Lynn Sislo had a small rant the other day about uncredited musical rip-offs -- how Pachelbel's famous Canon in D has now, seemingly, morphed into something called "Christmas Canon", with no mention at all of poor Pachelbel. (My favorite version of the Canon, by the way, is the Canadian Brass's version -- although I deeply pity that pour soul of a tuba player.)

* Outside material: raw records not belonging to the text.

(** * Process supervision and backup scheduling of minecraft-server-starter

    A shallow embedding of the GUI's supervision routes
    ([/api/server/start], [/api/server/stop], [/api/server/status]), of the
    property routes' file functions and world-name check, and of the shell
    scripts that take backups (the start script with backup on stop,
    [scripts/backup.sh], [minecraft.sh]), followed by the properties proved
    about them.

    Conventions.
    - JavaScript strings and shell words are [string]s of bytes, text
      beyond ASCII in UTF-8.  JavaScript's [trim] and [parseInt] know all
      of its white space (U+00A0, U+2028, U+FEFF and the like); the shell
      knows the white space of ASCII.  Case folding is that of ASCII.
    - A JavaScript number that the code uses as an integer is a [Z];
      [NaN] and [undefined] are [None].
    - Absolute POSIX paths are lists of segments, already normalised the way
      [path.join] normalises them.  A path that a request names
      ([serverJar], [jarDir]) stands for the path it denotes; the
      statements about the text of a path are about paths the code has
      joined itself.
    - The operating system is an explicit state ([os]) threaded through the
      routes; whatever the outside world decides during one call (what
      [readdir] lists, whether a download succeeds, which pid [spawn]
      returns, which port [listen(0)] hands out) is an argument of the call. *)

From Stdlib Require Import ZArith Lia Ascii String List Bool.
From Stdlib Require Import Decimal DecimalString DecimalZ DecimalPos DecimalN.
From stdpp Require Import base option list gmap strings sorting.

Local Open Scope Z_scope.
Local Open Scope string_scope.

(* ================================================================== *)
(** * Text: the string primitives of JavaScript and of the shell        *)
(* ================================================================== *)

Module Text.

(** ASCII lower-casing of one byte ([A]..[Z] only). *)
Definition lower (c : ascii) : ascii :=
  let n := nat_of_ascii c in
  if (Nat.leb 65 n && Nat.leb n 90)%bool then ascii_of_nat (n + 32) else c.

(** [s.toLowerCase()] restricted to the ASCII letters. *)
Fixpoint toLowerCase (s : string) : string :=
  match s with
  | EmptyString => EmptyString
  | String c r => String (lower c) (toLowerCase r)
  end.

(** [s.startsWith(p)] *)
Fixpoint startsWith (p s : string) : bool :=
  match p, s with
  | EmptyString, _ => true
  | String a p', String b s' => if Ascii.eqb a b then startsWith p' s' else false
  | String _ _, EmptyString => false
  end.

(** [s.slice(n)] for [n >= 0] *)
Fixpoint drop (n : nat) (s : string) : string :=
  match n, s with
  | O, _ => s
  | S n', String _ r => drop n' r
  | S _, EmptyString => EmptyString
  end.

(** [s.endsWith(p)] *)
Definition endsWith (p s : string) : bool :=
  (Nat.leb (String.length p) (String.length s)
   && String.eqb (drop (String.length s - String.length p) s) p)%bool.

(** White space of one byte: TAB, LF, VT, FF, CR (codes 9 to 13) and
    SPACE (code 32).  This is all the white space of the shell; for
    JavaScript it is the white space below U+0080. *)
Definition is_space (c : ascii) : bool :=
  let n := nat_of_ascii c in
  ((Nat.leb 9 n && Nat.leb n 13) || Nat.eqb n 32)%bool.

(** JavaScript's white space of two bytes: U+00A0 (no-break space), in
    UTF-8 the bytes C2 A0. *)
Definition is_space2 (a b : ascii) : bool :=
  (Nat.eqb (nat_of_ascii a) 194 && Nat.eqb (nat_of_ascii b) 160)%bool.

(** JavaScript's white space of three bytes:
    - U+1680 (E1 9A 80);
    - U+2000 to U+200A (E2 80 80 to E2 80 8A), the line separators U+2028
      and U+2029 (E2 80 A8, E2 80 A9) and U+202F (E2 80 AF);
    - U+205F (E2 81 9F);
    - U+3000 (E3 80 80);
    - U+FEFF, the byte order mark (EF BB BF). *)
Definition is_space3 (a b c : ascii) : bool :=
  let x := nat_of_ascii a in
  let y := nat_of_ascii b in
  let z := nat_of_ascii c in
  ((Nat.eqb x 225 && Nat.eqb y 154 && Nat.eqb z 128)
   || (Nat.eqb x 226 && Nat.eqb y 128
       && ((Nat.leb 128 z && Nat.leb z 138)
           || Nat.eqb z 168 || Nat.eqb z 169 || Nat.eqb z 175))
   || (Nat.eqb x 226 && Nat.eqb y 129 && Nat.eqb z 159)
   || (Nat.eqb x 227 && Nat.eqb y 128 && Nat.eqb z 128)
   || (Nat.eqb x 239 && Nat.eqb y 187 && Nat.eqb z 191))%bool.

(** [s.trimStart()]: the white-space characters at the front of [s] are
    dropped, whether they take one, two or three bytes. *)
Fixpoint trimStart (s : string) : string :=
  match s with
  | String a r1 =>
      if is_space a then trimStart r1 else
      match r1 with
      | String b r2 =>
          if is_space2 a b then trimStart r2 else
          match r2 with
          | String c r3 => if is_space3 a b c then trimStart r3 else s
          | EmptyString => s
          end
      | EmptyString => s
      end
  | EmptyString => EmptyString
  end.

(** [s.trimEnd()]: [s] is cut where what is left of it is white space
    only.  (A cut never falls inside a character: the second and third
    bytes of a white-space character begin no white-space character.) *)
Fixpoint trimEnd (s : string) : string :=
  match s with
  | EmptyString => EmptyString
  | String c r =>
      if String.eqb (trimStart s) EmptyString then EmptyString
      else String c (trimEnd r)
  end.

(** [s.trim()] *)
Definition trim (s : string) : string := trimEnd (trimStart s).

(** The value of a decimal digit: the bytes [0] to [9] have the codes 48
    to 57. *)
Definition digit (c : ascii) : option Z :=
  let n := nat_of_ascii c in
  if (Nat.leb 48 n && Nat.leb n 57)%bool then Some (Z.of_nat (n - 48)) else None.

Definition is_digit (c : ascii) : bool :=
  match digit c with Some _ => true | None => false end.

(** Reads the longest prefix of digits of [s] in the given radix,
    continuing the value [acc]; returns the value and what is left. *)
Fixpoint read_digits (radix acc : Z) (s : string) : Z * string :=
  match s with
  | String c r =>
      match digit c with
      | Some d => if (d <? radix)%Z then read_digits radix (radix * acc + d)%Z r
                  else (acc, s)
      | None => (acc, s)
      end
  | EmptyString => (acc, s)
  end.

(** [s] is one or more decimal digits: the regular expression [^[0-9]+$]. *)
Fixpoint all_digits (s : string) : bool :=
  match s with
  | EmptyString => true
  | String c r => (is_digit c && all_digits r)%bool
  end.

Definition is_number (s : string) : bool :=
  match s with
  | EmptyString => false
  | _ => all_digits s
  end.

(** [Number.parseInt(s, 10)]: leading white space (that of [trimStart]) is
    skipped, a sign is
    accepted, then the longest prefix of digits is read and whatever
    follows is ignored.  [None] is [NaN].  The value is the exact integer
    (JavaScript rounds beyond 2^53, far above any pid). *)
Definition parseInt (s : string) : option Z :=
  let s1 := trimStart s in
  let '(neg, s2) :=
    match s1 with
    | String "-" r => (true, r)
    | String "+" r => (false, r)
    | _ => (false, s1)
    end in
  match s2 with
  | String c _ =>
      if is_digit c
      then let v := fst (read_digits 10 0 s2) in
           Some (if neg : bool then - v else v)
      else None
  | EmptyString => None
  end.

(** The decimal text of an integer: [String(n)] in JavaScript and what
    [echo $((n))] prints in the shell. *)
Definition of_Z (z : Z) : string := NilZero.string_of_int (Z.to_int z).

(** [String(child.pid)]: [undefined] prints as the word itself. *)
Definition String_ (pid : option Z) : string :=
  match pid with
  | Some z => of_Z z
  | None => "undefined"
  end.

(** The pieces of [s] between occurrences of the separator byte. *)
Fixpoint split (sep : ascii) (s : string) : list string :=
  match s with
  | EmptyString => [EmptyString]
  | String c r =>
      if Ascii.eqb c sep then EmptyString :: split sep r
      else match split sep r with
           | h :: t => String c h :: t
           | [] => [String c EmptyString]
           end
  end.

End Text.

(* ================================================================== *)
(** * Paths: [path.join], [path.resolve], [path.isAbsolute]             *)
(* ================================================================== *)

(** An absolute, normalised POSIX path: its segments from the root. *)
Abbreviation path := (list string).

Module Path.

(** One step of normalisation: empty and [.] segments vanish, [..]
    drops the last segment (and stays at the root when there is none). *)
Definition step (acc : path) (seg : string) : path :=
  if String.eqb seg EmptyString then acc
  else if String.eqb seg "." then acc
  else if String.eqb seg ".." then removelast acc
  else acc ++ [seg].

(** [path.join(base, rel)] for an absolute [base]. *)
Definition join (base : path) (rel : string) : path :=
  fold_left step (Text.split "/" rel) base.

(** [path.isAbsolute(p)] *)
Definition isAbsolute (p : string) : bool := Text.startsWith "/" p.

(** An absolute path given as text. *)
Definition of_string (p : string) : path := join [] p.

(** [path.resolve(base, rel)] for an absolute [base]: a relative [rel]
    is joined, an absolute one replaces [base]. *)
Definition resolve (base : path) (rel : string) : path :=
  if isAbsolute rel then of_string rel else join base rel.

(** All the directories [mkdir(p, {recursive: true})] makes sure exist:
    [p] and every ancestor of it. *)
Definition ancestors (p : path) : list path :=
  map (fun n => firstn n p) (seq 0 (S (List.length p))).

(** The text of a path, as it is passed on a command line. *)
Definition to_string (p : path) : string :=
  match p with
  | [] => "/"
  | _ => fold_right (fun seg r => "/" +:+ seg +:+ r) EmptyString p
  end.

End Path.

(* ================================================================== *)
(** * World names                                                       *)
(* ================================================================== *)

Module World.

Anyway, this kind of thing -- stealing melodies for newer works, even popular song -- has been around for years. Two movie scenes leap to mind: First, the wonderful Mr. Holland's Opus (which I seem to cite weekly now) has a scene where Mr. Holland decides to take a different approach to trying to get his students interested in music. He starts playing a pop tune called "Lover's Concerto", gets them excited, and then informs them that it's really a Bach minuet. And in the musical Anchors Aweigh! there is a scene where Dimaggio (Frank Sinatra) comes across a pianist (Jose Iturbi, playing himself -- it's a long story) who is playing the famous melody from Tchaikovsky's Piano Concerto #1, but to him it's a pop song that he sings with gusto.
Composers always borrow. It's what they do. (And if you want to see some freewheeling discussion of musical "borrowing", just go to any film music discussion forum and ask about James Horner. You'll get an earful.)